Students will establish a baseline of historical knowledge of the classic issues that shaped the pastoralist experience in the 19th and 20th centuries. This baseline will provide the context needed to examine contemporary experience and gain insights into the dynamics of change and continuity for pastoralists in the Horn of Africa.
The “Classic” issues that confronted pastoralists and pastoralism in the Horn of Africa in the late 19th century and throughout the 20th century are introduced and described in the following readings written by J. Michael Halderman. Read them in the following order:
Pastoralism is widely practiced in most of the vast semi-arid and arid areas found in the Horn of Africa (see the section below regarding which maps in this HOA web portal are relevant). In Somalia, pastoralists make up nearly three-quarters of the population. Although the total number of pastoralists in Kenya and Ethiopia is similar to that in Somalia, pastoralists make up much smaller percentages of those countries’ much larger total populations. Pastoralists comprise a large proportion of the very small total population of Djibouti, and a small proportion of the population of Eritrea.
Major environmental constraints are found in the areas where pastoralists live. These areas are primarily semi-arid and arid where cropping is risky or impossible and there are few reliable sources of water. Pastoralists, however, long ago developed effective systems of using these resources.
As a result of European colonization of the Horn, large areas of land and sources of water were alienated from pastoralists for other uses. In many cases, the lost land was very important to pastoralists as it was essential dry season (and/or reserve) grazing areas with access to key water points (rivers, wells). Kenya is a key example as the land that became the “White Highlands,” where European settlers farmed and ranched, was taken by the British government primarily from the Maasai. (See the short story, Which Route to Follow?, listed above.)
Wildlife conservation has also played a major role in reducing pastoralists’ access to land and water. Most of the land in the Horn that became national parks, game parks or game reserves had been long used by pastoralists. The issue remains very sensitive, particularly in some areas, as the land and water sources are considered highly valuable by pastoralists, governments, and wildlife conservation authorities and proponents.
A critical consequence of this loss of land and water was that it imposed major restrictions on the capacity of pastoralists to cope with irregular rainfall and drought, thereby increasing the frequency and severity of food shortage and famine. These factors led to conflict with other groups, both pastoralist and non-pastoralist.

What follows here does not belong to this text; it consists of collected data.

(* ===== verification/Settlement.v ===== *)
(** * Settlement of a swap receipt ([src/src/dex/execution.rs], [src/src/chain/rpc.rs])

    The receipt of a mined swap: the balance changes its Transfer logs prove, and
    the Swap and Fee logs of the routed pool. *)
From Stdlib Require Import Lia.
From stdpp Require Import base strings numbers list option.
From S2P Require Import Prelude ExecutionPlan TradeData Events Journal Nonce.

(** ** Receipts *)
Record ReceiptLogPosition := mkLogPosition {
  rp_transaction_hash : Z; rp_block_number : Z; rp_block_hash : Z; rp_transaction_index : Z;
  rp_log_index : Z; rp_removed : bool;
}.
Record ReceiptLog := mkReceiptLog {
  rl_address : Z; rl_topics : list Z; rl_data : list Z; rl_position : option ReceiptLogPosition;
}.
(** [TransactionReceipt]: the part the nonce lane reads and the rest. *)
Record DexReceipt := mkDexReceipt {
  dr_receipt : TransactionReceipt; dr_gas_used : Z; dr_effective_gas_price : Z; dr_l1_fee : Z;
  dr_logs : list ReceiptLog;
}.

Definition chain_log (l : ReceiptLog) : TRes ChainLog :=
  let? p := or_err (rl_position l) "receipt log has no canonical position" in
  Ok (mkChainLog (rl_address l) (rl_topics l) (rl_data l) (rp_block_number p) (rp_block_hash p)
        (rp_transaction_index p) (rp_log_index p) (rp_removed p)).

Inductive ReceiptSettlementKind := KFee | KSwap.
Record ReceiptSettlementLogs := mkSettlement {
  rs_fee : option AdaptiveFeeReceiptProof; rs_swap : option ChainLog;
}.
Definition no_settlement : ReceiptSettlementLogs := mkSettlement None None.

Definition zero_bytes (from n : nat) (data : list Z) : bool := bool_decide (take n (drop from data) = repeat 0 n).
Definition u16_at (data : list Z) (i : nat) : Z := be_value (take 2 (drop i data)).

(** The address that must have emitted a log of the pool, if the locator names one. *)
Definition locator_address (l : PoolLocator) : option Z :=
  match l with
  | AtV3 pool | AtPancakeV3 pool | AtCamelotV3 pool | AtLynexAlgebraV1_9 pool => Some pool
  | AtV4 _ => None
  end.
Definition proof_address (p : AdaptiveFeeReceiptProof) : Z :=
  match p with CamelotProof pool _ _ _ _ _ _ | LynexProof pool _ _ _ _ _ => pool end.
Definition fee_block_hash (p : AdaptiveFeeReceiptProof) : Z :=
  match p with CamelotProof _ _ _ _ h _ _ | LynexProof _ _ _ h _ _ => h end.

Section settlement.
Context `{EvmText}.

Definition expected_locator (r : SwapRoute) : PoolLocator :=
  match r with
  | SUniswapV3 _ pool _ => AtV3 pool
  | SPancakeSwapV3 _ pool _ => AtPancakeV3 pool
  | SCamelotV3 _ pool => AtCamelotV3 pool
  | SLynexAlgebraV1_9 _ pool => AtLynexAlgebraV1_9 pool
  | SV4 _ k => AtV4 (pool_id k)
  end.

(** Topics that belong to another provider of the routed pool's kind. *)
Definition foreign_topics (expected : PoolLocator) : list Z :=
  match expected with
  | AtV3 _ => [pancake_v3_swap_topic; camelot_fee_topic; lynex_algebra_v1_9_fee_topic]
  | AtPancakeV3 _ => [v3_swap_topic; camelot_fee_topic; lynex_algebra_v1_9_fee_topic]
  | AtCamelotV3 _ => [pancake_v3_swap_topic; lynex_algebra_v1_9_fee_topic]
  | AtLynexAlgebraV1_9 _ => [pancake_v3_swap_topic; camelot_fee_topic]
  | AtV4 _ => []
  end.
Definition foreign_error (expected : PoolLocator) : string :=
  match expected with
  | AtV3 _ => "receipt event topic does not match its routed Uniswap V3 provider"
  | AtPancakeV3 _ => "receipt event topic does not match its routed Pancake V3 provider"
  | AtCamelotV3 _ => "receipt event topic does not match its routed Camelot V3 provider"
  | AtLynexAlgebraV1_9 _ => "receipt event topic does not match its routed Lynex Algebra V1.9 provider"
  | AtV4 _ => ""
  end.

Definition topics_are (l : ReceiptLog) (n : nat) : bool := (length (rl_topics l) =? n)%nat.
Definition data_is (l : ReceiptLog) (n : nat) : bool := (length (rl_data l) =? n * 32)%nat.

Definition swap_shape (l : ReceiptLog) (n : nat) (topics data : string) : TRes (option ReceiptSettlementKind) :=
  ensure! topics_are l 3 else topics ;;
  ensure! data_is l n else data ;;
  Ok (Some KSwap).

Definition receipt_settlement_kind (l : ReceiptLog) (expected : PoolLocator) : TRes (option ReceiptSettlementKind) :=
  match head (rl_topics l) with
  | None => Ok None
  | Some signature =>
      ensure! negb (existsb (Z.eqb signature) (foreign_topics expected)) else foreign_error expected ;;
      match expected with
      | AtV3 _ =>
          if signature =? v3_swap_topic then swap_shape l 5 "invalid V3 Swap topic count" "invalid V3 Swap data length"
          else Ok None
      | AtPancakeV3 _ =>
          if signature =? pancake_v3_swap_topic then
            let? k := swap_shape l 7 "invalid Pancake V3 Swap topic count" "invalid Pancake V3 Swap data length" in
            ensure! zero_bytes 160 16 (rl_data l) && zero_bytes 192 16 (rl_data l)
              else "Pancake V3 protocol fee does not fit uint128" ;;
            Ok k
          else Ok None
      | AtCamelotV3 _ =>
          if signature =? camelot_fee_topic then
            ensure! topics_are l 1 else "invalid Camelot Fee topic count" ;;
            ensure! data_is l 2 else "invalid Camelot Fee data length" ;;
            ensure! zero_bytes 0 30 (rl_data l) && zero_bytes 32 30 (rl_data l) else "Camelot Fee does not fit uint16" ;;
            Ok (Some KFee)
          else if signature =? v3_swap_topic then
            swap_shape l 5 "invalid Camelot Swap topic count" "invalid Camelot Swap data length"
          else Ok None
      | AtLynexAlgebraV1_9 _ =>
          if signature =? v3_swap_topic then
            swap_shape l 5 "invalid Lynex Swap topic count" "invalid Lynex Swap data length"
          else if signature =? lynex_algebra_v1_9_fee_topic then
            ensure! topics_are l 1 else "invalid Lynex Fee topic count" ;;
            ensure! data_is l 1 else "invalid Lynex Fee data length" ;;
            ensure! zero_bytes 0 30 (rl_data l) else "Lynex Fee does not fit uint16" ;;
            Ok (Some KFee)
          else Ok None
      | AtV4 id =>
          if signature =? v4_swap_topic then
            let? k := swap_shape l 6 "invalid V4 Swap topic count" "invalid V4 Swap data length" in
            Ok (if bool_decide (rl_topics l !! 1%nat = Some id) then k else None)
          else Ok None
      end
  end.

Definition fee_proof (expected : PoolLocator) (l : ReceiptLog) (p : ReceiptLogPosition) : TRes AdaptiveFeeReceiptProof :=
  match expected with
  | AtCamelotV3 _ =>
      Ok (CamelotProof (rl_address l) (u16_at (rl_data l) 30) (u16_at (rl_data l) 62) (rp_block_number p) (rp_block_hash p)
            (rp_transaction_index p) (rp_log_index p))
  | AtLynexAlgebraV1_9 _ =>
      Ok (LynexProof (rl_address l) (u16_at (rl_data l) 30) (rp_block_number p) (rp_block_hash p)
            (rp_transaction_index p) (rp_log_index p))
  | _ => Err "static-fee route receipt contains an adaptive Fee event"
  end.

Definition position_of_receipt (hash : Z) (l : ReceiptLog) : bool :=
  match rl_position l with Some p => rp_transaction_hash p =? hash | None => true end.

(** One pass over the logs: the Fee and the Swap matched so far. *)
Fixpoint match_logs (hash : Z) (expected : PoolLocator) (logs : list ReceiptLog) (fee : option AdaptiveFeeReceiptProof)
    (swap : option ChainLog) : TRes ReceiptSettlementLogs :=
  match logs with
  | [] => Ok (mkSettlement fee swap)
  | l :: rest =>
      ensure! position_of_receipt hash l else "DEX receipt log belongs to another transaction" ;;
      if match locator_address expected with Some pool => negb (rl_address l =? pool) | None => false end
      then match_logs hash expected rest fee swap
      else
        let? kind := receipt_settlement_kind l expected in
        match kind with
        | None => match_logs hash expected rest fee swap
        | Some KFee =>
            ensure! bool_decide (fee = None) else "DEX receipt contains duplicate route Fee events" ;;
            let? p := or_err (rl_position l) "adaptive Algebra receipt Fee has no canonical position" in
            let? f := fee_proof expected l p in
            match_logs hash expected rest (Some f) swap
        | Some KSwap =>
            match chain_log l with
            | Err _ => match_logs hash expected rest fee swap
            | Ok log =>
                ensure! bool_decide (swap = None) else "DEX receipt contains duplicate route Swap events" ;;
                match_logs hash expected rest fee (Some log)
            end
        end
  end.

Definition adaptive (l : PoolLocator) : bool :=
  match l with AtCamelotV3 _ | AtLynexAlgebraV1_9 _ => true | _ => false end.

Definition fee_before_swap (fee : AdaptiveFeeReceiptProof) (swap : ChainLog) : bool :=
  (proof_address fee =? log_address swap)
  && (lp_block_number (proof_position fee) =? log_block_number swap)
  && (fee_block_hash fee =? log_block_hash swap)
  && (lp_transaction_index (proof_position fee) =? log_transaction_index swap)
  && (lp_log_index (proof_position fee) <? log_log_index swap).

Definition settlement_logs_for_route (r : DexReceipt) (route : SwapRoute) : TRes ReceiptSettlementLogs :=
  let expected := expected_locator route in
  let? matched := match_logs (rc_hash (dr_receipt r)) expected (dr_logs r) None None in
  if adaptive expected then
    match rs_fee matched, rs_swap matched with
    | Some fee, Some swap =>
        ensure! fee_before_swap fee swap
          else "adaptive Algebra receipt Fee is not positionally before Swap in one transaction" ;;
        Ok (mkSettlement (Some fee) (Some swap))
    | _, _ => Ok no_settlement
    end
  else
    ensure! bool_decide (rs_fee matched = None) else "static-fee route receipt contains an adaptive Algebra Fee event" ;;
    Ok (mkSettlement None (rs_swap matched)).

(** ** Transfers *)
Definition transfer_topic : Z := topic_of "Transfer(address,address,uint256)".
Definition is_transfer (token : Z) (l : ReceiptLog) : bool :=
  (rl_address l =? token) && bool_decide (head (rl_topics l) = Some transfer_topic).
Definition topic_address (topic : Z) : Z := be_value (drop 12 (topic_bytes topic)).
Definition log_topic (l : ReceiptLog) (i : nat) : Z := default 0 (rl_topics l !! i).
Definition transfer_from (l : ReceiptLog) : Z := topic_address (log_topic l 1).
Definition transfer_to (l : ReceiptLog) : Z := topic_address (log_topic l 2).
Definition transfer_amount (l : ReceiptLog) : Z := be_value (rl_data l).

(** Received and sent. *)
Fixpoint sum_transfers (logs : list ReceiptLog) (token wallet received sent : Z) : TRes (Z * Z) :=
  match logs with
  | [] => Ok (received, sent)
  | l :: rest =>
      if is_transfer token l then
        ensure! topics_are l 3 else "ERC-20 Transfer log has wrong topics" ;;
        ensure! (length (rl_data l) =? 32)%nat else "ERC-20 Transfer log amount is not one word" ;;
        let? received :=
          (if transfer_to l =? wallet
           then or_err (checked_add 256 received (transfer_amount l)) "received ERC-20 transfer sum overflow"
           else Ok received) in
        let? sent :=
          (if transfer_from l =? wallet
           then or_err (checked_add 256 sent (transfer_amount l)) "sent ERC-20 transfer sum overflow"
           else Ok sent) in
        sum_transfers rest token wallet received sent
      else sum_transfers rest token wallet received sent
  end.
Definition wallet_transfer_totals (logs : list ReceiptLog) (token wallet : Z) : TRes (Z * Z) :=
  sum_transfers logs token wallet 0 0.

(** The deltas of a successful swap: spent and received, checked against the request. *)
Definition swap_deltas (q : ExactInputSwapRequest) (wallet : Z) (logs : list ReceiptLog) : TRes (Z * Z) :=
  let? '(in_received, in_sent) := wallet_transfer_totals logs (rq_token_in q) wallet in
  let? '(out_received, out_sent) := wallet_transfer_totals logs (rq_token_out q) wallet in
  let? spent := or_err (checked_sub in_sent in_received) "DEX input-token receipt delta is not negative" in
  let? received := or_err (checked_sub out_received out_sent) "DEX output-token receipt delta is not positive" in
  ensure! spent =? rq_amount_in q else "DEX receipt input-token delta differs from the submitted exact input" ;;
  ensure! rq_amount_out_minimum q <=? received else "DEX receipt output-token delta is below the submitted minimum" ;;
  Ok (spent, received).

(** ** What a settlement proves *)

(** The net change of a wallet's token balance by the Transfer logs of a receipt. *)
Definition transfer_delta (token wallet : Z) (l : ReceiptLog) : Z :=
  if is_transfer token l
  then (if transfer_to l =? wallet then transfer_amount l else 0) - (if transfer_from l =? wallet then transfer_amount l else 0)
  else 0.
Definition balance_delta (logs : list ReceiptLog) (token wallet : Z) : Z :=
  foldr (fun l acc => transfer_delta token wallet l + acc) 0 logs.

Lemma add_if (b : bool) x y z (e : string) :
  (if b then or_err (checked_add 256 x y) e else Ok x) = Ok z -> z = x + (if b then y else 0).
Proof.
  destruct b; [intros Ha%or_err_Ok%checked_add_Some; by destruct Ha|]. intros Ha. rewrite Z.add_0_r. by injection Ha.
Qed.

Lemma sum_transfers_delta logs token wallet r s r' s' :
  sum_transfers logs token wallet r s = Ok (r', s') -> r' - s' = r - s + balance_delta logs token wallet.
Proof.
  unfold balance_delta. revert r s. induction logs as [|l logs IH]; intros r s Hs; cbn [sum_transfers foldr] in Hs |- *.
  - injection Hs as -> ->. lia.
  - unfold transfer_delta at 1. destruct (is_transfer token l); [|rewrite (IH _ _ Hs); lia].
    apply rbind_Ok in Hs as (? & _ & Hs). cbv beta in Hs. apply rbind_Ok in Hs as (? & _ & Hs). cbv beta in Hs.
    apply rbind_Ok in Hs as (r1 & Hr & Hs). cbv beta in Hs. apply rbind_Ok in Hs as (s1 & Hs1 & Hs). cbv beta in Hs. rewrite (IH _ _ Hs), (add_if _ _ _ _ _ Hr), (add_if _ _ _ _ _ Hs1). lia.
Qed.

Lemma swap_deltas_exact q wallet logs spent received :
  swap_deltas q wallet logs = Ok (spent, received) ->
  balance_delta logs (rq_token_in q) wallet = - rq_amount_in q /\ spent = rq_amount_in q /\
  balance_delta logs (rq_token_out q) wallet = received /\ rq_amount_out_minimum q <= received.
Proof.
  unfold swap_deltas, wallet_transfer_totals. intros Hd.
  apply rbind_Ok in Hd as ([inr ins] & Hi & Hd). apply rbind_Ok in Hd as ([outr outs] & Ho & Hd).
  cbv beta iota in Hd. apply rbind_Ok in Hd as (x & Hx & Hd). apply rbind_Ok in Hd as (y & Hy & Hd).
  apply or_err_Ok, checked_sub_Some in Hx, Hy. apply sum_transfers_delta in Hi, Ho. res_inv. bool_prop. lia.
Qed.
End settlement.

Mobility of people and their livestock is essential to pastoralism, and the restrictions on such movement imposed by colonial and then independent governments became a major problem for pastoralists.
The readings discuss the potential role of development and the obstacles to achieving effective “pastoral development.”
It is important to recognize that “pastoral development” has no sense, or validity to pastoralists, if it does not benefit the pastoralists themselves. It is equally important to understand that pastoralist economic strategy is rational and that the widely used phrase “cattle complex” is inappropriate.
However, most non-pastoralists living in the Horn of Africa (as well as most non-Africans working for international organizations, embassies and companies in the Horn) do not understand the issues presented above. Nor do they understand that there is:
• potential conflict between pastoralism and commercial beef production
• a real dilemma between the individual and common interests of pastoralists.
The problems confronting pastoralism noted above began with European colonization in the Horn of Africa, but they have also been a major issue in Ethiopia which was never colonized by Europeans. The authorities of imperial Abyssinia had a very negative view of pastoralists when they greatly enlarged its territory, during the same period that the Horn and other parts of Africa were divided in the scramble for empire near the end of the nineteenth century. During their process of expansion, the Ethiopian authorities claimed enormous areas pastoralists had long inhabited that had never previously been part of Ethiopia. Both the imperial and subsequent Ethiopian governments have been very strongly anti-pastoralist.
During the colonial and independent periods in the Horn of Africa, only a very small percentage of pastoralists received modern education. Even today most pastoralists are illiterate, and this greatly reduces their capacity and opportunities to take part in the government and other aspects of the modern sector.
In many countries of the world, issues related to what Garrett Hardin described in the “Tragedy of the Commons” (see the section on Key References below) are widely found and recognized. In his well-known and frequently quoted 1968 article in Science, Hardin contended that common property resources, such as land shared communally by pastoralists, at some point would become overused and therefore ruined. Such use of land by pastoralists was therefore unstable and would degrade the environment. In the Horn and elsewhere, even those who have never read Hardin believe that African pastoralism is a key example of this “tragedy.”